ABOUT THIS EXERCISE = Include in the output exactly the lines from the opening of the data through the line containing "slot. The operations", and nothing more.

EXCERPTED DATA =
**********
(* ===== verification/NfsCompound.v ===== *)
(** * COMPOUND requests of the NFS server ([src/nfs-ganesha/src/Protocols/NFS/nfs4_Compound.c])

    A request is a list of operations, which run one after the other up to the first that
    fails. In NFSv4.1 the first is SEQUENCE ([nfs4_op_sequence.c]), which names a slot of
    a session and a sequence number: a number that the slot has seen is answered from the
    slot. The operations on files are a parameter, which acts on the state of the file
    system and on the current file handle; they may ask to be resumed later. SEQUENCE,
    DESTROY_SESSION, unknown and unsupported operations are the code's own. *)

From S2P Require Import Prelude NfsProto NfsSession.
Local Open Scope Z_scope.

(** ** The table of operations *)

Definition EXPORT_OPTION_READ_ACCESS : Z := 0x20.
Definition EXPORT_OPTION_WRITE_ACCESS : Z := 0x40.
Definition EXPORT_OPTION_MD_READ_ACCESS : Z := 0x80.
Definition EXPORT_OPTION_MD_WRITE_ACCESS : Z := 0x100.
Definition EXPORT_OPTION_MODIFY_ACCESS : Z := Z.lor EXPORT_OPTION_WRITE_ACCESS EXPORT_OPTION_MD_WRITE_ACCESS.
Definition EXPORT_OPTION_ACCESS_MASK : Z :=
  Z.lor (Z.lor EXPORT_OPTION_READ_ACCESS EXPORT_OPTION_WRITE_ACCESS)
        (Z.lor EXPORT_OPTION_MD_WRITE_ACCESS EXPORT_OPTION_MD_READ_ACCESS).

(** The name of an operation, its functions, the type of its result ([None] where the size
    varies) and the permissions of the export that it needs. *)
Record nfs4_op_desc := MkOp {
  op_name : string; op_fun : string; op_res : string; op_type : option string; exp_perm_flags : Z }.

(** The table from its first entry, from OPENATTR, from WRITE and from DESTROY_CLIENTID. *)
Definition optabv4_access : list nfs4_op_desc := [
  MkOp "OP_ILLEGAL" "nfs4_op_illegal" "nfs4_default_resume" (Some "ILLEGAL4res") 0;
  MkOp "OP_ILLEGAL" "nfs4_op_illegal" "nfs4_default_resume" (Some "ILLEGAL4res") 0;
  MkOp "OP_ILLEGAL" "nfs4_op_illegal" "nfs4_default_resume" (Some "ILLEGAL4res") 0;
  MkOp "OP_ACCESS" "nfs4_op_access" "nfs4_default_resume" (Some "ACCESS4res") EXPORT_OPTION_MD_READ_ACCESS;
  MkOp "OP_CLOSE" "nfs4_op_close" "nfs4_default_resume" (Some "CLOSE4res") EXPORT_OPTION_MD_READ_ACCESS;
  MkOp "OP_COMMIT" "nfs4_op_commit" "nfs4_default_resume" (Some "COMMIT4res") EXPORT_OPTION_MD_WRITE_ACCESS;
  MkOp "OP_CREATE" "nfs4_op_create" "nfs4_default_resume" (Some "CREATE4res") EXPORT_OPTION_MD_WRITE_ACCESS;
  MkOp "OP_DELEGPURGE" "nfs4_op_delegpurge" "nfs4_default_resume" (Some "DELEGPURGE4res") 0;
  MkOp "OP_DELEGRETURN" "nfs4_op_delegreturn" "nfs4_default_resume" (Some "DELEGRETURN4res") EXPORT_OPTION_MD_READ_ACCESS;
  MkOp "OP_GETATTR" "nfs4_op_getattr" "nfs4_default_resume" None EXPORT_OPTION_MD_READ_ACCESS;
  MkOp "OP_GETFH" "nfs4_op_getfh" "nfs4_default_resume" None 0;
  MkOp "OP_LINK" "nfs4_op_link" "nfs4_default_resume" (Some "LINK4res") EXPORT_OPTION_MD_WRITE_ACCESS;
  MkOp "OP_LOCK" "nfs4_op_lock" "nfs4_default_resume" None EXPORT_OPTION_MD_READ_ACCESS;
  MkOp "OP_LOCKT" "nfs4_op_lockt" "nfs4_default_resume" None EXPORT_OPTION_MD_READ_ACCESS;
  MkOp "OP_LOCKU" "nfs4_op_locku" "nfs4_default_resume" (Some "LOCKU4res") EXPORT_OPTION_MD_READ_ACCESS;
  MkOp "OP_LOOKUP" "nfs4_op_lookup" "nfs4_default_resume" (Some "LOOKUP4res") EXPORT_OPTION_MD_READ_ACCESS;
  MkOp "OP_LOOKUPP" "nfs4_op_lookupp" "nfs4_default_resume" (Some "LOOKUPP4res") EXPORT_OPTION_MD_READ_ACCESS;
  MkOp "OP_NVERIFY" "nfs4_op_nverify" "nfs4_default_resume" (Some "NVERIFY4res") EXPORT_OPTION_MD_READ_ACCESS;
  MkOp "OP_OPEN" "nfs4_op_open" "nfs4_default_resume" (Some "OPEN4res") EXPORT_OPTION_MD_READ_ACCESS].
Definition optabv4_openattr : list nfs4_op_desc := [
  MkOp "OP_OPENATTR" "nfs4_op_openattr" "nfs4_default_resume" (Some "OPENATTR4res") EXPORT_OPTION_MD_READ_ACCESS;
  MkOp "OP_OPEN_CONFIRM" "nfs4_op_open_confirm" "nfs4_default_resume" (Some "OPEN_CONFIRM4res") 0;
  MkOp "OP_OPEN_DOWNGRADE" "nfs4_op_open_downgrade" "nfs4_default_resume" (Some "OPEN_DOWNGRADE4res") EXPORT_OPTION_MD_READ_ACCESS;
  MkOp "OP_PUTFH" "nfs4_op_putfh" "nfs4_default_resume" (Some "PUTFH4res") 0;
  MkOp "OP_PUTPUBFH" "nfs4_op_putpubfh" "nfs4_default_resume" (Some "PUTPUBFH4res") 0;
  MkOp "OP_PUTROOTFH" "nfs4_op_putrootfh" "nfs4_default_resume" (Some "PUTROOTFH4res") 0;
  MkOp "OP_READ" "nfs4_op_read" "nfs4_op_read_resume" None EXPORT_OPTION_READ_ACCESS;
  MkOp "OP_READDIR" "nfs4_op_readdir" "nfs4_default_resume" None EXPORT_OPTION_MD_READ_ACCESS;
  MkOp "OP_READLINK" "nfs4_op_readlink" "nfs4_default_resume" None EXPORT_OPTION_MD_READ_ACCESS;
  MkOp "OP_REMOVE" "nfs4_op_remove" "nfs4_default_resume" (Some "REMOVE4res") EXPORT_OPTION_MD_WRITE_ACCESS;
  MkOp "OP_RENAME" "nfs4_op_rename" "nfs4_default_resume" (Some "RENAME4res") EXPORT_OPTION_MD_WRITE_ACCESS;
  MkOp "OP_RENEW" "nfs4_op_renew" "nfs4_default_resume" (Some "RENEW4res") 0;
  MkOp "OP_RESTOREFH" "nfs4_op_restorefh" "nfs4_default_resume" (Some "RESTOREFH4res") 0;
  MkOp "OP_SAVEFH" "nfs4_op_savefh" "nfs4_default_resume" (Some "SAVEFH4res") 0;
  MkOp "OP_SECINFO" "nfs4_op_secinfo" "nfs4_default_resume" None EXPORT_OPTION_MD_READ_ACCESS;
  MkOp "OP_SETATTR" "nfs4_op_setattr" "nfs4_default_resume" (Some "SETATTR4res") EXPORT_OPTION_MD_WRITE_ACCESS;
  MkOp "OP_SETCLIENTID" "nfs4_op_setclientid" "nfs4_default_resume" (Some "SETCLIENTID4res") 0;
  MkOp "OP_SETCLIENTID_CONFIRM" "nfs4_op_setclientid_confirm" "nfs4_default_resume" (Some "SETCLIENTID_CONFIRM4res") 0;
  MkOp "OP_VERIFY" "nfs4_op_verify" "nfs4_default_resume" (Some "VERIFY4res") EXPORT_OPTION_MD_READ_ACCESS].
Definition optabv4_write : list nfs4_op_desc := [
  MkOp "OP_WRITE" "nfs4_op_write" "nfs4_op_write_resume" (Some "WRITE4res") EXPORT_OPTION_WRITE_ACCESS;
  MkOp "OP_RELEASE_LOCKOWNER" "nfs4_op_release_lockowner" "nfs4_default_resume" (Some "RELEASE_LOCKOWNER4res") 0;
  MkOp "OP_BACKCHANNEL_CTL" "nfs4_op_illegal" "nfs4_default_resume" (Some "BACKCHANNEL_CTL4res") 0;
  MkOp "OP_BIND_CONN_TO_SESSION" "nfs4_op_bind_conn" "nfs4_default_resume" (Some "BIND_CONN_TO_SESSION4res") 0;
  MkOp "OP_EXCHANGE_ID" "nfs4_op_exchange_id" "nfs4_default_resume" None 0;
  MkOp "OP_CREATE_SESSION" "nfs4_op_create_session" "nfs4_default_resume" (Some "CREATE_SESSION4res") 0;
  MkOp "OP_DESTROY_SESSION" "nfs4_op_destroy_session" "nfs4_default_resume" (Some "DESTROY_SESSION4res") 0;
  MkOp "OP_FREE_STATEID" "nfs4_op_free_stateid" "nfs4_default_resume" (Some "FREE_STATEID4res") 0;
  MkOp "OP_GET_DIR_DELEGATION" "nfs4_op_illegal" "nfs4_default_resume" (Some "GET_DIR_DELEGATION4res") 0;
  MkOp "OP_GETDEVICEINFO" "nfs4_op_getdeviceinfo" "nfs4_default_resume" None 0;
  MkOp "OP_GETDEVICELIST" "nfs4_op_getdevicelist" "nfs4_default_resume" None EXPORT_OPTION_MD_READ_ACCESS;
  MkOp "OP_LAYOUTCOMMIT" "nfs4_op_layoutcommit" "nfs4_default_resume" (Some "LAYOUTCOMMIT4res") 0;
  MkOp "OP_LAYOUTGET" "nfs4_op_layoutget" "nfs4_default_resume" None EXPORT_OPTION_MD_READ_ACCESS;
  MkOp "OP_LAYOUTRETURN" "nfs4_op_layoutreturn" "nfs4_default_resume" (Some "LAYOUTRETURN4res") 0;
  MkOp "OP_SECINFO_NO_NAME" "nfs4_op_secinfo_no_name" "nfs4_default_resume" None EXPORT_OPTION_MD_READ_ACCESS;
  MkOp "OP_SEQUENCE" "nfs4_op_sequence" "nfs4_default_resume" (Some "SEQUENCE4res") 0;
  MkOp "OP_SET_SSV" "nfs4_op_set_ssv" "nfs4_default_resume" (Some "SET_SSV4res") 0;
  MkOp "OP_TEST_STATEID" "nfs4_op_test_stateid" "nfs4_default_resume" (Some "TEST_STATEID4res") 0;
  MkOp "OP_WANT_DELEGATION" "nfs4_op_illegal" "nfs4_default_resume" (Some "WANT_DELEGATION4res") EXPORT_OPTION_MD_READ_ACCESS].
Definition optabv4_destroy_clientid : list nfs4_op_desc := [
  MkOp "OP_DESTROY_CLIENTID" "nfs4_op_destroy_clientid" "nfs4_default_resume" (Some "DESTROY_CLIENTID4res") 0;
  MkOp "OP_RECLAIM_COMPLETE" "nfs4_op_reclaim_complete" "nfs4_default_resume" (Some "RECLAIM_COMPLETE4res") 0;
  MkOp "OP_ALLOCATE" "nfs4_op_allocate" "nfs4_default_resume" (Some "ALLOCATE4res") 0;
  MkOp "OP_COPY" "nfs4_op_notsupp" "nfs4_default_resume" (Some "COPY4res") 0;
  MkOp "OP_COPY_NOTIFY" "nfs4_op_notsupp" "nfs4_default_resume" (Some "COPY_NOTIFY4res") 0;
  MkOp "OP_DEALLOCATE" "nfs4_op_deallocate" "nfs4_default_resume" (Some "DEALLOCATE4res") 0;
  MkOp "OP_IO_ADVISE" "nfs4_op_io_advise" "nfs4_default_resume" (Some "IO_ADVISE4res") 0;
  MkOp "OP_LAYOUTERROR" "nfs4_op_layouterror" "nfs4_default_resume" (Some "LAYOUTERROR4res") 0;
  MkOp "OP_LAYOUTSTATS" "nfs4_op_layoutstats" "nfs4_default_resume" (Some "LAYOUTSTATS4res") 0;
  MkOp "OP_OFFLOAD_CANCEL" "nfs4_op_notsupp" "nfs4_default_resume" (Some "OFFLOAD_ABORT4res") 0;
  MkOp "OP_OFFLOAD_STATUS" "nfs4_op_notsupp" "nfs4_default_resume" (Some "OFFLOAD_STATUS4res") 0;
  MkOp "OP_READ_PLUS" "nfs4_op_read_plus" "nfs4_op_read_plus_resume" (Some "READ_PLUS4res") 0;
  MkOp "OP_SEEK" "nfs4_op_seek" "nfs4_default_resume" (Some "SEEK4res") 0;
  MkOp "OP_WRITE_SAME" "nfs4_op_write_same" "nfs4_default_resume" (Some "WRITE_SAME4res") 0;
  MkOp "OP_CLONE" "nfs4_op_notsupp" "nfs4_default_resume" (Some "ILLEGAL4res") 0;
  MkOp "OP_GETXATTR" "nfs4_op_getxattr" "nfs4_default_resume" (Some "GETXATTR4res") 0;
  MkOp "OP_SETXATTR" "nfs4_op_setxattr" "nfs4_default_resume" (Some "SETXATTR4res") 0;
  MkOp "OP_LISTXATTR" "nfs4_op_listxattr" "nfs4_default_resume" (Some "LISTXATTR4res") 0;
  MkOp "OP_REMOVEXATTR" "nfs4_op_removexattr" "nfs4_default_resume" (Some "REMOVEXATTR4res") 0].
Definition optabv4 : list nfs4_op_desc := optabv4_access ++ optabv4_openattr ++ optabv4_write ++ optabv4_destroy_clientid.

Definition LastOpcode : list Z := [NFS4_OP_RELEASE_LOCKOWNER; NFS4_OP_RECLAIM_COMPLETE; NFS4_OP_REMOVEXATTR].

Definition VARIABLE_RESP_SIZE : Z := 0.
Definition SIZEOF_nfsstat4 : Z := 4.
Definition SIZEOF_nfs_opnum4 : Z := 4.

Inductive nfs_req_result := NFS_REQ_OK | NFS_REQ_DROP | NFS_REQ_ERROR | NFS_REQ_REPLAY | NFS_REQ_ASYNC_WAIT.
#[export] Instance nfs_req_result_eq : EqDecision nfs_req_result.
Proof. solve_decision. Defined.

Definition nfsstat4_to_nfs_req_result (stat : Z) : nfs_req_result :=
  if stat =? NFS4_OK then NFS_REQ_OK else NFS_REQ_ERROR.

(** ** The data of a request *)

Section data.
Context `{Nfs4Types}.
**********
RESULT =
(* ===== verification/NfsCompound.v ===== *)
(** * COMPOUND requests of the NFS server ([src/nfs-ganesha/src/Protocols/NFS/nfs4_Compound.c])

    A request is a list of operations, which run one after the other up to the first that
    fails. In NFSv4.1 the first is SEQUENCE ([nfs4_op_sequence.c]), which names a slot of
    a session and a sequence number: a number that the slot has seen is answered from the
    slot. The operations on files are a parameter, which acts on the state of the file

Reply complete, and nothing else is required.